(Dataset entries)
*** Block opens ***

(** C3. For every row of every data file, readCSV takes the row when it
    has the expected number of fields, takes it without its last field
    when it has exactly one field more and that field is empty, and
    otherwise fails with "row N: expected X fields, got Y" (under the
    name of the row's file), N being the number of the row in its file,
    counted from 1. The data files are those of [before], whose rows all
    pass, then [dataFile], then those of [after]: when the rows [good] of
    [dataFile] pass and the next one, if any, does not, the records of
    the files of [before] and of the rows of [good] are sent, each with
    its file and its number, and the call returns the error of the next
    row and a count of zero; when [dataFile] ends after [good] and is the
    last file, the call returns the count of all the rows. *)
Theorem readCSV_row_validation :
  forall (comma comment expectedCols : Z)
         (before : list (string * list (list string))) (dataFile : string)
         (good : list (list string)) (rest : list (result (list string)))
         (after : list string) (recordCh0 : list csvRecord),
    (forall n, readerCtx n = None) ->
    Forall (fun f =>
              openCSV (fst f) (if comma =? 0 then 44 else comma) comment
                = Ok (map Ok (snd f)) /\
              Forall (fun record => acceptedRow expectedCols record <> None) (snd f))
           before ->
    openCSV dataFile (if comma =? 0 then 44 else comma) comment
      = Ok (map Ok good ++ rest) ->
    Forall (fun record => acceptedRow expectedCols record <> None) good ->
    match rest with
    | [] => after = []
    | Ok bad :: _ => acceptedRow expectedCols bad = None
    | Err _ :: _ => False
    end ->
    let '(n, err, s) :=
      readCSV comma comment expectedCols (map fst before ++ dataFile :: after)
        recordCh0 in
    recordCh s
      = recordCh0 ++ recordsOf expectedCols before
        ++ numberRows dataFile 1 (map (trimRow expectedCols) good) /\
    match rest with
    | Ok bad :: _ =>
        n = 0 /\
        err = Some (errWrap
                      (errNew ("row " ++ fmt_d (len good + 1) ++ ": expected "
                               ++ fmt_d expectedCols ++ " fields, got "
                               ++ fmt_d (len bad))%string)
                      dataFile)
    | _ => n = len (List.concat (map snd before)) + len good /\ err = None
    end.
Proof.
  intros comma comment expectedCols before dataFile good rest after recordCh0
         Hctx Hbefore Hopen Hgood Hrest.
  unfold readCSV.
  destruct (readFiles_accepted _ comment expectedCols before (dataFile :: after)
              Hctx Hbefore (mkReaderState recordCh0 0 0)) as [polls Hrun].
  rewrite Hrun. cbn [recordCh count Z.add readFiles].
  unfold bind at 1, readerPoll. rewrite Hctx.
  cbn [recordCh count readerPolls].
  unfold readFile, bind at 1, lift. rewrite Hopen.
  rewrite (readRecords_accepted expectedCols dataFile rest Hctx good) by assumption.
  cbn [recordCh count readerPolls].
  destruct rest as [|[bad|e] rest']; [| |contradiction].
  - subst after. cbn [readRecords readFiles ret]. cbn [recordCh count].
    rewrite <- app_assoc. split; [reflexivity|]. split; reflexivity.
  - cbn [readRecords]. unfold bind at 1, lift.
    rewrite checkRecord_acceptedRow, Hrest.
    cbn [recordCh]. rewrite <- app_assoc. split; [reflexivity|].
    split; [reflexivity|].
    rewrite (Z.add_comm 1 (len good)). reflexivity.
Qed.
(** X21: joining and splitting lose nothing: the segments of the result of
    [canonicalize] are exactly what its loop leaves on the array, for the
    path itself when it is absolute and for the working directory followed
    by the path when it is relative. *)
Theorem parts_of_canonicalize (e : Types.Env) (this : Types.Path) :
  parts (canonicalize e this)
  = fold_left canon_step
      (if isAbsolute this then parts this else parts (cwd e) ++ parts this) [].
Proof.
  assert (Htmp : (if isAbsolute this then parts this
                  else parts (cwd e) ++ parts this)
                 = parts (if negb (isAbsolute this)
                          then append (cwd e) (inr this) else this)).
  { destruct (isAbsolute this); cbn [negb]; [reflexivity|].
    rewrite parts_of_append. cbn [part_string]. rewrite parts_toString.
    reflexivity. }
  rewrite Htmp. unfold canonicalize.
  set (tmp := if negb (isAbsolute this) then append (cwd e) (inr this) else this).
  pose proof (canon_steps_keep (parts tmp) [] (parts_keep tmp) eq_refl) as Hkeep.
  destruct (fold_left canon_step (parts tmp) []) as [|x l] eqn:E; [reflexivity|].
  unfold parts at 1. cbn [path Path].
  change ("/" +:+ Js.join "/" (x :: l))
    with (String slash (Js.join (String slash "") (x :: l))).
  cbn [Js.split]. rewrite Ascii.eqb_refl. cbn [List.filter truthy String.eqb negb].
  rewrite split_join.
  - apply filter_truthy_all, Hkeep.
  - discriminate.
  - revert Hkeep. apply forallb_weaken. intros y Hy.
    apply andb_true_iff in Hy as [_ Hy]. exact Hy.
Qed.
(** * DCGAN training agent: a shallow embedding of [agents/dcgan.py]

    The file models the class [DCGANAgent]: its constructor, the
    checkpoint load/save pair, the epoch loop, the per-step adversarial
    update and the shutdown path.  Python objects are records, the methods
    are programs in a state-and-exception monad over the pair
    (agent object, outside world), and the outside world holds what the
    methods touch besides [self]: the checkpoint directory, the console,
    the summary writer, the random generator and a pending Ctrl-C.

    Tensors are kept symbolic: a tensor is the expression that produced
    it, so that the autograd graph (and the places where [detach] cuts
    it) can be inspected.  Network weights and optimiser states are
    opaque values of two abstract types. *)

From stdpp Require Import gmap strings list fin_maps.
From Stdlib Require Import ZArith QArith Lia.

Open Scope string_scope.
Open Scope list_scope.
Open Scope Z_scope.

(** ** Exceptions *)

(** The Python exception classes that occur in the agent. *)
Inductive exn : Type :=
| KeyboardInterrupt
| AttributeError (attr : string)
| UnboundLocalError (name : string)
| FileNotFoundError
| PermissionError
| SameFileError
| EOFError.

(** [except OSError]: the subclass test.  [FileNotFoundError] and
    [PermissionError] derive from [OSError]; so does [shutil.SameFileError]
    (through [shutil.Error]).  [EOFError], [AttributeError],
    [UnboundLocalError] and [KeyboardInterrupt] do not. *)
Definition is_OSError (e : exn) : bool :=
  match e with
  | FileNotFoundError | PermissionError | SameFileError => true
  | KeyboardInterrupt | AttributeError _ | UnboundLocalError _ | EOFError => false
  end.

Definition is_KeyboardInterrupt (e : exn) : bool :=
  match e with
  | KeyboardInterrupt => true
  | _ => false
  end.

Inductive result (A : Type) : Type :=
| Ok (a : A)
| Raise (e : exn).
Arguments Ok {A} a.
Arguments Raise {A} e.

(** ** Random generator *)

(** State of torch's global generator: the seed it was last given
    ([None] while it still runs on its start-up entropy) and the number of
    draws since. *)
Record rng : Type := mkRng { rng_seed : option Z; rng_draws : nat }.

Definition rng_next (r : rng) : rng :=
  {| rng_seed := rng_seed r; rng_draws := S (rng_draws r) |}.

Definition rng_manual_seed (s : Z) : rng :=
  {| rng_seed := Some s; rng_draws := 0%nat |}.

(** ** Configuration *)

Record config : Type := mkConfig {
  batch_size_cfg : Z;
  g_input_size : Z;
  learning_rate : Q;
  beta1 : Q;
  beta2 : Q;
  cuda_cfg : bool;
  seed : option Z;
  checkpoint_dir : string;
  checkpoint_file : string;
  summary_dir : string;
  max_epoch : Z;
  async_loading : bool
}.

(** ** Tensors, modules, checkpoints *)

Inductive net_id : Type := NetG | NetD.

Definition net_id_eqb (a b : net_id) : bool :=
  match a, b with
  | NetG, NetG | NetD, NetD => true
  | _, _ => false
  end.

Section Tensors.
(** [P]: the parameters of a network (a [state_dict]); [O]: the state
    of an optimiser.  Both are opaque to the agent. *)
Context {P O : Type}.

(** A tensor is the expression that computed it. *)
Inductive tensor : Type :=
| Batch (i : nat)                          (* i-th batch of the loader *)
| Randn (r : rng) (shape : list Z)         (* torch.randn(shape) drawn at generator state r *)
| Full (shape : list Z) (v : Z)            (* torch.full(shape, v) *)
| Forward (n : net_id) (w : P) (x : tensor) (* net(x) under weights w *)
| Detach (x : tensor)                      (* x.detach() *)
| BCE (out target : tensor)                (* self.loss(out, target) *)
| Plus (a b : tensor)                      (* a + b *)
| Mean (x : tensor).                       (* x.mean().item() *)

(** Autograd: does back-propagation from [t] reach the parameters of
    network [n]?  [Detach] cuts the graph, [.item()] leaves it, and leaves
    carry no parameters. *)
Fixpoint reaches (n : net_id) (t : tensor) : bool :=
  match t with
  | Batch _ | Randn _ _ | Full _ _ => false
  | Forward m _ x => net_id_eqb m n || reaches n x
  | Detach _ | Mean _ => false
  | BCE out target => reaches n out || reaches n target
  | Plus a b => reaches n a || reaches n b
  end.

(** An [nn.Module]: its weights, the gradient buffer (the losses whose
    gradient has been accumulated since the last [zero_grad]) and the
    train/eval flag. *)
Record module : Type := mkModule {
  weights : P;
  grad : list tensor;
  training : bool
}.

Definition zero_grad (m : module) : module :=
  {| weights := weights m; grad := []; training := training m |}.

Definition state_dict (m : module) : P := weights m.

Definition load_state_dict (sd : P) (m : module) : module :=
  {| weights := sd; grad := grad m; training := training m |}.

Definition set_weights (w : P) (m : module) : module :=
  {| weights := w; grad := grad m; training := training m |}.

Definition train_mode (m : module) : module :=
  {| weights := weights m; grad := grad m; training := true |}.

(** [loss.backward()] seen from one module: the loss joins the
    gradient buffer when the graph reaches the module's parameters. *)
Definition accumulate (n : net_id) (loss : tensor) (m : module) : module :=
  if reaches n loss
  then {| weights := weights m; grad := grad m ++ [loss]; training := training m |}
  else m.

(** The dictionary written by [save_checkpoint]. *)
Record checkpoint : Type := mkCheckpoint {
  epoch : Z;
  iteration : Z;
  G_state_dict : P;
  G_optimizer : O;
  D_state_dict : P;
  D_optimizer : O
}.

(** What a path of the checkpoint directory holds: a pickled
    checkpoint, a file opened for writing and not yet written
    (unpickling it raises [EOFError]), or a file that cannot be opened
    ([PermissionError]). *)
Inductive file : Type :=
| Pickled (c : checkpoint)
| Truncated
| Unreadable.

(** The data loader: the batches it yields in an epoch, each named by
    its number, and the count it announces. *)
Record dataloader : Type := mkLoader {
  loader : list nat;
  num_iterations : Z
}.

(** Modelled from the spec: [utils.metrics.AverageMeter] is not part of
    the sources at hand.  Section 4.3: [update(value)] appends one
    observation and [val] is the latest raw observation.  The meter is
    kept as the list of its observations, oldest first. *)
Definition AverageMeter : Type := list tensor.
Definition meter_new : AverageMeter := [].
Definition meter_update (v : tensor) (m : AverageMeter) : AverageMeter := m ++ [v].
Definition meter_val (m : AverageMeter) : tensor := List.last m (Full [] 0).
Definition meter_count (m : AverageMeter) : nat := length m.

End Tensors.

Arguments tensor : clear implicits.
Arguments module : clear implicits.
Arguments checkpoint : clear implicits.
Arguments file : clear implicits.
Arguments AverageMeter : clear implicits.

(** ** The collaborators outside the file *)

(** Modelled from the spec: the generator and discriminator classes
    ([graphs.models]), the data loader ([datasets.celebA]) and torch's
    Adam optimiser are not part of the sources at hand.  Section 6 asks
    of them a constructor, serialisable parameter state and, for the data
    source, an iterable of batches with a known count; they are taken here
    as an interface, and every theorem holds for each implementation. *)
Class Torch (P O : Type) : Type := {
  Generator : config -> P;
  Discriminator : config -> P;
  Adam : Q -> Q * Q -> O;
  Adam_step : O -> P -> list (tensor P) -> P * O;
  CelebADataLoader : config -> dataloader
}.

(** ** The agent object and the world around it *)

Section Agent.
Context {P O : Type} `{!Torch P O}.

Record SummaryWriter : Type := mkWriter { log_dir : string; comment : string }.

(** The attributes of a [DCGANAgent].  [manual_seed] and [model] are
    [None] while the attribute is not bound on the object: no method
    assigns [model], and [__init__] binds [manual_seed] on one branch
    only. *)
Record agent : Type := mkAgent {
  config_of : config;
  netG : module P;
  netD : module P;
  dataloader_of : dataloader;
  batch_size : Z;
  optimG : O;
  optimD : O;
  current_epoch : Z;
  current_iteration : Z;
  best_valid_mean_iou : Z;
  fixed_noise : tensor P;
  real_label : Z;
  fake_label : Z;
  is_cuda : bool;
  cuda : bool;
  manual_seed : option Z;
  model : option (module P);
  summary_writer : SummaryWriter
}.

Definition set_current_epoch (v : Z) (a : agent) : agent :=
  mkAgent (config_of a) (netG a) (netD a) (dataloader_of a) (batch_size a)
    (optimG a) (optimD a) v (current_iteration a) (best_valid_mean_iou a)
    (fixed_noise a) (real_label a) (fake_label a) (is_cuda a) (cuda a)
    (manual_seed a) (model a) (summary_writer a).

Definition set_current_iteration (v : Z) (a : agent) : agent :=
  mkAgent (config_of a) (netG a) (netD a) (dataloader_of a) (batch_size a)
    (optimG a) (optimD a) (current_epoch a) v (best_valid_mean_iou a)
    (fixed_noise a) (real_label a) (fake_label a) (is_cuda a) (cuda a)
    (manual_seed a) (model a) (summary_writer a).

Definition set_netG (v : module P) (a : agent) : agent :=
  mkAgent (config_of a) v (netD a) (dataloader_of a) (batch_size a)
    (optimG a) (optimD a) (current_epoch a) (current_iteration a)
    (best_valid_mean_iou a) (fixed_noise a) (real_label a) (fake_label a)
    (is_cuda a) (cuda a) (manual_seed a) (model a) (summary_writer a).

Definition set_netD (v : module P) (a : agent) : agent :=
  mkAgent (config_of a) (netG a) v (dataloader_of a) (batch_size a)
    (optimG a) (optimD a) (current_epoch a) (current_iteration a)
    (best_valid_mean_iou a) (fixed_noise a) (real_label a) (fake_label a)
    (is_cuda a) (cuda a) (manual_seed a) (model a) (summary_writer a).
(* ===== verification/_CoqProject ===== *)
-Q . S2P
Prelude.v
Strs.v
PodNames.v
Access.v
Hosts.v
Db.v
Ports.v
PodConn.v
HostConn.v
Json.v
Conns.v
Lifecycle.v
Bytes.v
Framing.v
ExecStream.v
Tunnel.v
Hooks.v
Subst.v
Devcontainer.v
PodSpec.v
Engine.v
Compose.v
GitServer.v
Daemon.v
Image.v
Accounts.v
PreparedImage.v
Sse.v
PodLifecycle.v
PodEvents.v
PodEnv.v
PodGit.v
Pty.v
Terminal.v
Codex.v
GitSetup.v
FileCopy.v
Merge.v
Fork.v
AgentFiles.v
Submodules.v
Proxies.v
Registry.v
LlmCache.v
Initialize.v
AgentConfig.v
Config.v
Enter.v
CodexFrontend.v
Commands.v
(** What a loop that indexes or slices may do: return, or panic.  [Unfinished] is a model that
    ran out of fuel; each loop is proved never to give it. *)
Inductive run (A : Type) :=
| Returned (a : A)
| Panicked
| Unfinished.
Arguments Returned {A} a.
Arguments Panicked {A}.
Arguments Unfinished {A}.

#[export] Instance run_ret : MRet run := fun A => Returned.

#[export] Instance run_bind : MBind run :=
  fun A B f r => match r with Returned a => f a | Panicked => Panicked | Unfinished => Unfinished end.

#[export] Instance run_fmap : FMap run :=
  fun A B f r => match r with Returned a => Returned (f a) | Panicked => Panicked | Unfinished => Unfinished end.

#[export] Instance run_eq_dec {A} `{EqDecision A} : EqDecision (run A).
Proof. solve_decision. Defined.

Lemma run_bind_Returned {A B} (r : run A) (f : A -> run B) (b : B) :
  (a ← r; f a) = Returned b <-> exists a, r = Returned a /\ f a = Returned b.
Proof.
  split; [|intros (a & -> & H); exact H].
  destruct r as [a| |]; cbn; [|discriminate|discriminate]. by exists a.
Qed.

(** Slicing and unwrapping: [None] is the panic. *)
Definition or_panic {A} (o : option A) : run A :=
  match o with Some a => Returned a | None => Panicked end.

(** [Option::is_some_and]. *)
Definition is_some_and {A} (p : A -> bool) (o : option A) : bool :=
  match o with Some a => p a | None => false end.

(** ** Machine integers *)

Definition u64_max : Z := 2 ^ 64 - 1.
Definition u32_max : Z := 2 ^ 32 - 1.
Definition u16_max : Z := 2 ^ 16 - 1.

(** [u64::wrapping_add] *)
Definition wrapping_add64 (a b : Z) : Z := (a + b) mod 2 ^ 64.

(** [u16::checked_add] *)
Definition checked_add16 (a b : Z) : option Z :=
  if bool_decide (a + b <= u16_max)%Z then Some (a + b)%Z else None.

(** ** Record update

    [r <| f := v |>] replaces one field.  A record type declares itself
    [Updatable] with its eta expansion; the updater of a field is found by
    abstracting that field's projection in the expansion. *)

Class Updatable (R : Type) := eta_of : R -> R.
Class Updater {R T : Type} (field : R -> T) := update_field : (T -> T) -> R -> R.
Arguments update_field {R T} field {_} _ _ : simpl never.
Lemma app_sep_inj_r {A} (c : A) a b a' b' :
  c ∉ b -> c ∉ b' -> a ++ c :: b = a' ++ c :: b' -> a = a' /\ b = b'.
Proof.
  intros Hb Hb' Heq. apply (f_equal reverse) in Heq.
  rewrite !reverse_app, !reverse_cons, <- !app_assoc in Heq.
  apply app_sep_inj_l in Heq as [H1 H2].
  - split; by apply (inj reverse).
  - by rewrite elem_of_reverse.
  - by rewrite elem_of_reverse.
Qed.

Lemma trim_start_by_suffix p s : exists d, s = d ++ trim_start_by p s /\ Forall (fun c => p c) d.
Proof.
  induction s as [|x s (d & Hd & Hp)]; simpl; [by exists []|].
  destruct (p x) eqn:E.
  - exists (x :: d). split; [by rewrite Hd at 1|]. constructor; [by rewrite E|done].
  - by exists [].
Qed.

Lemma trim_start_by_head p s x r : trim_start_by p s = x :: r -> p x = false.
Proof.
  induction s as [|y s IH]; simpl; [done|].
  destruct (p y) eqn:E; [done|]. by intros [= -> ->].
Qed.

Lemma trim_end_by_prefix p s : exists d, s = trim_end_by p s ++ d /\ Forall (fun c => p c) d.
Proof.
  unfold trim_end_by. destruct (trim_start_by_suffix p (reverse s)) as (d & Hd & Hp).
  exists (reverse d). split; [|by apply Forall_reverse].
  rewrite <- reverse_app, <- Hd. by rewrite reverse_involutive.
Qed.

Lemma trim_end_by_last p s x r : trim_end_by p s = r ++ [x] -> p x = false.
Proof.
  unfold trim_end_by. intros H. apply (f_equal reverse) in H.
  rewrite reverse_involutive, reverse_app in H. by eapply trim_start_by_head in H.
Qed.

Lemma trim_end_by_Forall p (P : N -> Prop) s : Forall P s -> Forall P (trim_end_by p s).
Proof.
  intros H. destruct (trim_end_by_prefix p s) as (d & Hd & _).
  rewrite Hd in H. by apply Forall_app in H as [? _].
Qed.

Lemma trim_start_by_Forall p (P : N -> Prop) s : Forall P s -> Forall P (trim_start_by p s).
Proof.
  intros H. destruct (trim_start_by_suffix p s) as (d & Hd & _).
  rewrite Hd in H. by apply Forall_app in H as [_ ?].
Qed.

Lemma trim_end_by_length p s : length (trim_end_by p s) <= length s.
Proof.
  destruct (trim_end_by_prefix p s) as (d & Hd & _).
  rewrite Hd at 2. rewrite length_app. lia.
Qed.
(** Container ports 8080 and 8081 forwarded to the same host ports. *)
Definition two_forwards : Conn :=
  match insert_forwarded_port example_db 1 (lit "") 8081 8081 (lit "") with
  | Ok c => c
  | Err _ => example_db
  end.

Lemma reconnect_conflict_fails_witness :
  setup_port_forwarding all_bindable assign_high (single_env 1) [] {[8080%Z]} two_forwards =
  (two_forwards, Err (DbError UniqueViolation)).
Proof.
  apply (reconnect_conflict_fails all_bindable assign_high (single_env 1) [] {[8080%Z]} two_forwards
           (mkForwardedPort (lit "") 8080 8080 (lit "web"))
           [mkForwardedPort (lit "") 8081 8081 (lit "")] 8081).
  - vm_compute; reflexivity.
  - vm_compute; reflexivity.
  - simpl; lia.
  - simpl. left.
Defined.
Lemma inv_send o c : pc_inv c -> pc_inv (send o c).
Proof. intros. by inv_frame c. Qed.

(** Fields the invariant does not read. *)
Lemma inv_irrelevant c :
  pc_inv c ->
  (forall v, pc_inv (c <| connection_requested := v |>)) /\
  (forall v, pc_inv (c <| token := v |>)) /\
  (forall v, pc_inv (c <| event_http_version := v |>)) /\
  (forall v, pc_inv (c <| managed_ssh_agent := v |>)) /\
  (forall v, pc_inv (c <| git_tunnel_repair_scheduled := v |>)) /\
  (forall v, pc_inv (c <| activity_observer := v |>)) /\
  (forall f, pc_inv (c <| receivers ::= f |>)).
Proof. intros H. split_and!; intros v; by inv_frame c. Qed.

Lemma inv_set_status s c : pc_inv c -> pc_inv (set_status s c).
Proof. intros. unfold set_status. case_bool_decide; [done|]. by inv_frame c. Qed.

Lemma inv_signal c f :
  (forall s, (0 <= epoch (f s) < 2 ^ 64)%Z) -> pc_inv c -> pc_inv (c <| repair_state ::= f |>).
Proof. intros Hf []. constructor; [done..|]. apply Hf. Qed.

Lemma inv_resume_locked c : pc_inv c -> pc_inv (resume_locked c).
Proof. apply inv_signal. intros s. apply epoch_range. Qed.

Lemma inv_stop_event_loop c : pc_inv c -> pc_inv (stop_event_loop c).
Proof.
  intros Hc. unfold stop_event_loop. apply inv_irrelevant, inv_signal; [intros s; apply epoch_range|].
  destruct (event_loop c) as [i|] eqn:E; [|done]. destruct Hc as [? ? Hl ? ?].
  constructor; [done|done| |done|done]. intros j. rproj. unfold set_stop. split; [|done].
  intros Hj. destruct (decide (i = j)) as [->|Hne].
  - destruct (decide (j < length (loops c))) as [Hlt|Hge].
    + by rewrite list_lookup_insert_eq in Hj.
    + rewrite list_insert_ge in Hj by lia. apply lookup_lt_Some in Hj. lia.
  - rewrite list_lookup_insert_ne in Hj by done. apply Hl in Hj. congruence.
Qed.
(** The task [start_git_supervisor] spawns for a scheduled pod. *)
Definition supervise_git_tunnel_task (hk : HostKey) (c : PodConnection) : supervisor :=
  mkSupervisor hk backoff_new (pod_repair_epoch c) SCheck.

(** ** Lemmas on the loop *)

(** What clients see of the agents, and what the connection holds. *)
Definition agent_view (c : PodConnection) :=
  (claude_state c, codex_state c, last_agent_processing c, resources c, event_loop c, loops c).

Lemma view_send o c : agent_view (send o c) = agent_view c.
Proof. done. Qed.

Lemma view_emit ev c : agent_view (emit_reconnect ev c) = agent_view c.
Proof. done. Qed.

Lemma view_pause c : agent_view (pause_pod_repair c) = agent_view c.
Proof. done. Qed.

Lemma view_set_status s c : agent_view (set_status s c) = agent_view c.
Proof. unfold set_status. by case_bool_decide. Qed.

Lemma view_finish_request c : agent_view (finish_connection_request c) = agent_view c.
Proof. unfold finish_connection_request. by repeat case_match. Qed.

(** The epoch a point will publish with, if any. *)
Definition captured (p : point) : option Z :=
  match p with
  | Publish e _ | ConnectFailed e _ | EndOfStream e | Line e _ _ => Some e
  | _ => None
  end.

(** The loop was told to stop, and what it captured before is stale. *)
Definition cancelled (t : thread) (c : PodConnection) : Prop :=
  loops c !! stop_flag t = Some true /\
  match captured (at_point t) with Some e => pod_repair_epoch c <> e | None => True end.

Definition loop_measure (p : point) : nat :=
  match p with
  | Returned => 0
  | Resume | WaitHost _ | Reading _ _ => 1
  | Probe | Admission _ | ConnectTo _ | Publish _ _ | Finish _ | Backoff | Line _ _ _ => 2
  | Capture | Permitted _ | Failure => 3
  | HostUp _ | ConnectFailed _ _ | After _ => 4
  | HostLost _ | ReadLine _ _ | EndOfStream _ => 5
  end.

Lemma stop_set_true t c : loops c !! stop_flag t = Some true -> stop_set t c = true.
Proof. intros H. unfold stop_set. by rewrite H. Qed.

Lemma not_admitted t e c :
  loops c !! stop_flag t = Some true -> event_request_admitted (stop_flag t) e c = false.
Proof. intros H. unfold event_request_admitted. by rewrite H. Qed.

Lemma event_line_stale from_str e pending line c :
  pod_repair_epoch c <> e -> fst (event_line from_str e pending line c) = c.
Proof.
  intros He. pose proof (stale_epoch_noop e c He) as Hs. unfold event_line.
  repeat case_match; try done; cbn [fst]; [apply (stale_claude _ _ Hs)|apply (stale_codex _ _ Hs)].
Qed.

(** Where a step of a cancelled loop goes; the pod it leaves shows the same view. *)
Lemma cancelled_step from_str env t c t' c' :
  cancelled t c -> loop_step from_str env t c = (t', c') ->
  stop_flag t' = stop_flag t /\ agent_view c' = agent_view c /\ captured (at_point t') = None /\
  (loop_measure (at_point t') < loop_measure (at_point t) \/ at_point t = Returned /\ t' = t).
Proof.
  intros [Hl Hc] H.
  unfold loop_step, wait_for_pod_repair_resume, wait_for_host, wait_after_pod_failure, wait_ended in H.
  rewrite (stop_set_true t c Hl) in H.
  destruct (at_point t) eqn:Ep; simpl in Hc;
    rewrite ?(not_admitted t _ c Hl) in H; cbn [negb] in H;
    try (pose proof (stale_epoch_noop _ c Hc) as Hs).
  all: try (rewrite (stale_greeting _ _ Hs) in H; cbn [negb] in H).
  all: try (rewrite (stale_disconnected _ _ Hs) in H).
  all: try (pose proof (event_line_stale from_str e pending line c Hc) as Hev;
            destruct (event_line from_str e pending line c) as [c1 p1]; simpl in Hev; subst c1).
  all: try (unfold next_delay in H; case_bool_decide).
  all: repeat case_match; simplify_eq; cbn -[agent_view];
    rewrite ?Ep; (split; [done|]);
    (split; [rewrite ?view_finish_request, ?view_emit, ?view_set_status, ?view_pause; done|]);
    (split; [done|]); simpl; auto with lia.
Qed.

Lemma cancelled_next from_str env t c t' c' :
  cancelled t c -> loop_step from_str env t c = (t', c') -> cancelled t' c'.
Proof.
  intros Hc H. destruct (cancelled_step _ _ _ _ _ _ Hc H) as (Hs & Hv & Hcap & _).
  destruct Hc as [Hl _]. split; [|by rewrite Hcap]. rewrite Hs.
  unfold agent_view in Hv. congruence.
Qed.

Lemma cancelled_run from_str envs t c t' c' :
  cancelled t c -> loop_run from_str envs t c = (t', c') ->
  agent_view c' = agent_view c /\
  (loop_measure (at_point t) <= length envs -> at_point t' = Returned).
Proof.
  revert t c. induction envs as [|env envs IH]; intros t c Hc H; simpl in H.
  { injection H as <- <-. split; [done|]. simpl. intros Hm.
    destruct (at_point t); simpl in Hm; done || lia. }
  destruct (loop_step from_str env t c) as [t1 c1] eqn:E.
  destruct (cancelled_step _ _ _ _ _ _ Hc E) as (_ & Hv & _ & Hm).
  apply IH in H as [Hv' Hr]; [|by eapply cancelled_next]. split; [congruence|].
  intros Hlen. simpl in Hlen. apply Hr. destruct Hm as [Hm|[Hp ->]]; [lia|].
  rewrite Hp. simpl. lia.
Qed.

Lemma demand_frame c c' :
  connection_requested c' = connection_requested c -> receivers c' = receivers c ->
  last_agent_processing c' = last_agent_processing c -> wants_reconnect c' = wants_reconnect c.
Proof. unfold wants_reconnect, agent_is_processing. by intros -> -> ->. Qed.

*** Block closes ***

▶ Work instructions
Write out, exactly as shown, only the lines running from the one that contains "apply IH in" to the last line above.

▶ Task solution
  apply IH in H as [Hv' Hr]; [|by eapply cancelled_next]. split; [congruence|].
  intros Hlen. simpl in Hlen. apply Hr. destruct Hm as [Hm|[Hp ->]]; [lia|].
  rewrite Hp. simpl. lia.
Qed.

Lemma demand_frame c c' :
  connection_requested c' = connection_requested c -> receivers c' = receivers c ->
  last_agent_processing c' = last_agent_processing c -> wants_reconnect c' = wants_reconnect c.
Proof. unfold wants_reconnect, agent_is_processing. by intros -> -> ->. Qed.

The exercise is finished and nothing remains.